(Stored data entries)
+---+

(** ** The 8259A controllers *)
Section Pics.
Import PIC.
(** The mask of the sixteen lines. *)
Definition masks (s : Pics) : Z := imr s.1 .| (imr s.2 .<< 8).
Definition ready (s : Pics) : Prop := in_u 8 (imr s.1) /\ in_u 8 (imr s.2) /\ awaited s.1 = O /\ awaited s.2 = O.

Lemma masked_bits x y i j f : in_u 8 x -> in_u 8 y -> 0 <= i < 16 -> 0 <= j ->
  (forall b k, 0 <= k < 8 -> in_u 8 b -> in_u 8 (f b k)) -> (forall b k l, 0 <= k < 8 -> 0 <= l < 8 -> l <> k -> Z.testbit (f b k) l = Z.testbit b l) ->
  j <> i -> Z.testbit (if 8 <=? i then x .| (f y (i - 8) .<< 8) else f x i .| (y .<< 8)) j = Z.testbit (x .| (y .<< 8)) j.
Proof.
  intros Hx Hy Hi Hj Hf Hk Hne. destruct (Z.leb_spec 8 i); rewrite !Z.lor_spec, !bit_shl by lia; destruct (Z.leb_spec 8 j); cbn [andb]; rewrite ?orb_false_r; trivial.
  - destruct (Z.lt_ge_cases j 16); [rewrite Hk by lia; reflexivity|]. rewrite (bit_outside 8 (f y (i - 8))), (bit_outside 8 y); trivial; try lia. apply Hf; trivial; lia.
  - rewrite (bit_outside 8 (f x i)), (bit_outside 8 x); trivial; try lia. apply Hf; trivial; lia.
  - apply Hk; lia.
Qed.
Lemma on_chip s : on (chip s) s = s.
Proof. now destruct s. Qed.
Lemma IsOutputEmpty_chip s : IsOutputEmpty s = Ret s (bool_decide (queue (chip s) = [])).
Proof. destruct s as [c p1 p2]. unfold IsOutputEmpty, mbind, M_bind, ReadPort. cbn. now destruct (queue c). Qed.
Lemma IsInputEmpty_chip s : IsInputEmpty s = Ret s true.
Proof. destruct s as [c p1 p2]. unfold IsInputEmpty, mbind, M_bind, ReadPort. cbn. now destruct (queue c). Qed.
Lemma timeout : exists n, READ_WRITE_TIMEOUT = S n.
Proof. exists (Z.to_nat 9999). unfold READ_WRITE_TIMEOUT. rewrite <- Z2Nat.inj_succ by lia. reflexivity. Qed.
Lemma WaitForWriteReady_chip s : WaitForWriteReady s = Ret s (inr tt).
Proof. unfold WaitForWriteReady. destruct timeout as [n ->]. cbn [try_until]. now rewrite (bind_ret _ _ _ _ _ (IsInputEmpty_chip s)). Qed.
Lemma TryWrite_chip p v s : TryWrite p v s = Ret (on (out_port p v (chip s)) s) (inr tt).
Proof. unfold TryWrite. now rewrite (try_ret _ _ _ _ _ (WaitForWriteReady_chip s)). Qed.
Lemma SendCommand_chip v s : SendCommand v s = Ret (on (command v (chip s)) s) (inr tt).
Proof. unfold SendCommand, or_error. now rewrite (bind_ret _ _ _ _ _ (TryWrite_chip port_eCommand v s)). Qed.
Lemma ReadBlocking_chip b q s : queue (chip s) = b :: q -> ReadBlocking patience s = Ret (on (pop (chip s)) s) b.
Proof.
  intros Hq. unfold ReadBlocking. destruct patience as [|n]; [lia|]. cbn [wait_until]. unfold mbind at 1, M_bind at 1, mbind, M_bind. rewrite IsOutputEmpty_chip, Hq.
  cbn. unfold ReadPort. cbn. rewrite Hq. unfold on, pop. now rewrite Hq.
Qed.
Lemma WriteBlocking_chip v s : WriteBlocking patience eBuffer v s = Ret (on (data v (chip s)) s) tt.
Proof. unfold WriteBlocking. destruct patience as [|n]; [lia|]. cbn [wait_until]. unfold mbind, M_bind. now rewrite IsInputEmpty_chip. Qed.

+---+

● What the exercise asks: Looking at the entries above, can you reproduce exactly the lines from the one that holds "Lemma TryWrite_chip p" through the one that holds "Proof. unfold SendCommand, or_error.", and only those?

● Response to this task:
Lemma TryWrite_chip p v s : TryWrite p v s = Ret (on (out_port p v (chip s)) s) (inr tt).
Proof. unfold TryWrite. now rewrite (try_ret _ _ _ _ _ (WaitForWriteReady_chip s)). Qed.
Lemma SendCommand_chip v s : SendCommand v s = Ret (on (command v (chip s)) s) (inr tt).
Proof. unfold SendCommand, or_error. now rewrite (bind_ret _ _ _ _ _ (TryWrite_chip port_eCommand v s)). Qed.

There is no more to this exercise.